Climate change was top of mind for City council this week as part one of the Climate Change Adaptation Plan was endorsed.
The City began working on the plan in 2011. The purpose of the plan is to assess climate-related impacts facing the City in the future and to develop a corporate response to preparing for and adapting to climate change. The plan only focuses on corporate climate change impacts. This is the first document in the City’s history to mention climate change.
“In terms of climate change adaptation we want to see what that means – what that means for our organization – and get our heads around what the impacts of climate change are,” said Nancy Hackett, the City’s environmental initiatives supervisor.
In her presentation to council, Hackett said there is a wide scale change in the average weather over a long period of time. Over the past 100 years, Alberta has seen an increase of 1.4C in average temperatures. This is projected to increase as much as 3C by 2050.
“It’s not just about a temperature increase of a few degrees,” said Hackett. “It’s understanding what these changes means for our operations. It’s about the overall impact of that.”
She added Alberta leads the country in terms of the number of severe weather events seen each year.

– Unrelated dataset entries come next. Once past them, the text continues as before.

Definition draw_input (area : Rect) (r : Render) (frame : Frame) : Frame :=
  let t := r_theme r in
  let p := palette (r_app r) in
  let prompt := if command_mode (r_app r) then lit ":" else lit ">" in
  let argument := match arg p with
                  | Some arg => if bool_decide (arg = []) then []
                                else [mkSpan (lit "   " ++ chevron (r_glyphs r) ++ lit " " ++ arg) (subtle t)]
                  | None => []
                  end in
  render_widget (paragraph
    [[mkSpan (prompt ++ lit " ") (accent t); mkSpan (input p) (body t); mkSpan (cursor (r_glyphs r)) (accent t)]
     ++ argument]) area frame.

(** The pieces of a label: runs of characters the query does or does not match,
    the query being consumed from its front. *)
Fixpoint runs (hl base : Style) (query run : str) (run_hit : bool) (chars : str) : list Span :=
  let flush := if bool_decide (run = []) then [] else [mkSpan run (if run_hit then hl else base)] in
  match chars with
  | [] => flush
  | ch :: chars =>
      let hit := match query with c :: _ => eq_ignore_ascii_case c (to_ascii_lowercase ch) | [] => false end in
      let query := if hit then tail query else query in
      if negb (Bool.eqb hit run_hit) && negb (bool_decide (run = []))
      then flush ++ runs hl base query [ch] hit chars
      else runs hl base query (run ++ [ch]) hit chars
  end.

Definition palette_query (r : Render) : str :=
  match arg (palette (r_app r)) with Some _ => [] | None => to_lowercase (input (palette (r_app r))) end.

Definition result_line (cmd : Command) (selected : bool) (width : Z) (r : Render) : Line :=
  let t := r_theme r in
  let base := if selected then selected_row t else body t in
  let shortcut_w := (length (shortcut cmd) + 2)%nat in
  let label_w := (Z.to_nat width - (2 + shortcut_w))%nat in
  let truncated := truncate (Command_label cmd) label_w (r_glyphs r) in
  [mkSpan (if selected then sel_edge (r_glyphs r) ++ lit " " else lit "  ")
     (if selected then level_style t Level.Info else base)]
  ++ runs (with_fg (accent_primary t) base) base (palette_query r) [] false truncated
  ++ [mkSpan (spaces (label_w - length truncated)) base;
      mkSpan (pad_left (shortcut_w - 2) (shortcut cmd) ++ lit "  ") (if selected then base else subtle t)].

(** The first result shown, so that the cursor is. *)
Definition result_scroll (p : PaletteState) (visible : nat) : nat := (palette_selected p - (visible - 1))%nat.

Definition draw_results (area : Rect) (r : Render) (frame : Frame) : Frame :=
  let p := palette (r_app r) in
  let visible := min (Z.to_nat (r_height area)) (length (filtered p)) in
  if (visible =? 0)%nat then frame
  else
    let scroll := result_scroll p visible in
    foldl (λ frame '(i, result),
      render_widget (paragraph
        [result_line (fst result) (bool_decide ((scroll + i)%nat = palette_selected p)) (r_width area) r])
        (row_rect area i) frame)
      frame (imap pair (take visible (drop scroll (filtered p)))).

Definition draw_hint (area : Rect) (r : Render) (frame : Frame) : Frame :=
  let t := r_theme r in
  render_widget (paragraph
    [if command_mode (r_app r) then
       [mkSpan (lit " try ") (subtle t); mkSpan (lit "kill firefox") (dim t); mkSpan (lit "  ") (subtle t);
        mkSpan (lit "sort mem") (dim t); mkSpan (lit "  ") (subtle t); mkSpan (lit "theme mono") (dim t)]
     else
       [mkSpan (lit " Enter ") (key_style t); mkSpan (lit " run  ") (key_desc t); mkSpan (lit " : ") (key_style t);
        mkSpan (lit " command with arguments  ") (key_desc t); mkSpan (lit " Esc ") (key_style t);
        mkSpan (lit " close ") (key_desc t)]]) area frame.

Definition palette_place (p : PaletteState) (area : Rect) : Rect :=
  let result_rows := Z.of_nat (max 1 (min (length (filtered p)) MAX_RESULTS)) in
  centered (Z.max (Z.min PALETTE_WIDTH (saturating_sub (r_width area) 2)) 20)
    (Z.min (result_rows + 5) (r_height area)) area.
(* ===== verification/Session.v ===== *)
(** * A session on the screen

    The application (App.v) and what is drawn of it (Root.v) together: through
    every turn of a session, the texts the screen takes unscrubbed hold no control
    characters but those that came in with the few texts taken as they come, so
    that every frame of the session is safe; and the tables are sorted by
    comparisons that are orders, as long as what came holds numbers. *)

From S2P Require Import Prelude Str RsFloat FloatFacts Actions Clipboard Process Network Gpu Snapshots.
From S2P Require Import Terminal Theme Canvas Keymap Ui KubeView Palette App AppSafety AppViews.
From S2P Require Import View NetworkView GpuView KubeTable GeneralView InspectorView Overlays Chrome Root.
Local Open Scope Z_scope.
Local Open Scope record_scope.

(** ** What comes from outside *)

(** What a snapshot is held to besides. *)
Class Measured := measured : SystemSnapshot → Prop.

Section Inputs.
Context {To : Tolerance} {Me : Measured}.

Definition process_ok (p : ProcessInfo) : Prop := clean (status p).
Definition container_ok (c : ContainerSnapshot) : Prop := clean (ctr_id c) ∧ clean (id_full c).

(** The fields of a snapshot no view scrubs. *)
Definition foreign_ok (snapshot : SystemSnapshot) : Prop :=
  Forall process_ok (processes snapshot) ∧
  (∀ cs, sys_containers snapshot = Some cs → Forall container_ok (containers cs)) ∧
  (∀ k, sys_kube snapshot = Some k → roles_clean k) ∧ cores_clean snapshot ∧ measured snapshot.

(** A terminal reports a control character as a letter with the modifier. *)
Definition typed_ok (e : CrosstermEvent) : Prop :=
  match e with
  | TermKey key => ∀ c, key_code key = KChar c → control (modifiers key) = false → harmless c
  | _ => True
  end.

Definition turn_ok (t : Turn) : Prop :=
  Forall foreign_ok (pending t) ∧ (∀ e, polled t = Some e → typed_ok e).

Definition config_ok (config : CliConfig) : Prop := ∀ f, cfg_filter config = Some f → clean f.

(** ** The invariant *)

Definition filters_ok (s : AppState) : Prop :=
  clean (filter_input s) ∧ clean (net_filter_input s) ∧ clean (containers_filter_input s) ∧
  clean (kube_filter_input s) ∧ clean (gpu_filter_input s).

Definition confirm_ok (s : AppState) : Prop := ∀ a, confirm s = Some a → confirm_clean a.

(** The snapshot shown, and those the rates are computed from. *)
Definition snapshot_ok (s : AppState) : Prop :=
  (∀ snapshot, last_snapshot s = Some snapshot → foreign_ok snapshot) ∧
  Forall (λ t, ∃ snapshot, networks snapshot = Network.snapshot t ∧ measured snapshot) (samples (network_history s)).

Definition rows_ok (s : AppState) : Prop :=
  Forall process_ok (visible_processes s) ∧ Forall process_ok (visible_tree s).*1 ∧
  Forall container_ok (sorted_filtered_containers_cache s).

Definition hygienic (s : AppState) : Prop :=
  toasts_clean (notifier s) ∧ filters_ok s ∧ palette_clean (palette s) ∧ confirm_ok s ∧ snapshot_ok s ∧ rows_ok s.
End Inputs.

(** *** Text *)

Section Texts.
Context {To : Tolerance}.

Lemma toasts_post now lv msg n : toasts_clean n → toasts_clean (post now lv msg n).
Proof.
  intros [Hl Ha]. unfold post, toasts_clean, keep_last. cbn.
  split; apply Forall_drop, Forall_app; (split; [done|]); repeat constructor; apply clean_scrub.
Qed.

“Six out of seven of the most costly recorded weather events in Canada have occurred in Alberta. Alberta is the epicentre for severe weather and for severe weather costs,” said Hackett. “We want to ensure we have the ability to provide service and continue operations when those weather events are occurring. We want to protect and adapt buildings and transportation in construction – if we know there is going to be more flooding, how do we build differently? We want to be able to protect and improve the resiliency of our green infrastructure and we want to be able to serve residents and stakeholders moving forward in the most appropriate way.”
A steering committee came up with 100 different actions broken up into five themed action areas including business continuity planning, development and planning standards, storm water design standards, parks adaptation of operations to meet eco-system pressure resulting from climate change and adaptation of operating practices and service levels.
“This plan will help us build a more resilient community and it will help us show leadership in Alberta,” said Hackett.
Councillor Paul Harris said this plan is an important one for the City.
“I’m glad we are talking about this, it was just a few years ago that we weren’t talking about climate change at all,” he said. “I’m exceptionally proud that Red Deer is leading the way in Alberta.”
Councillor Ken Johnston agreed.
“This really is a great opportunity for us as a City to take a leadership position on this. There is also an opportunity for us to spread our knowledge with the private sector and other municipalities.”
City council unanimously voted in favour of endorsing part one of the Climate Change Adaptation Plan. Councillor Buck Buchanan was absent from the meeting.
Part two of the Climate Change Adaptation Plan will provide detailed actions under each major theme as well as prioritization and implementation details. This work is expected to be completed within the next six to seven months.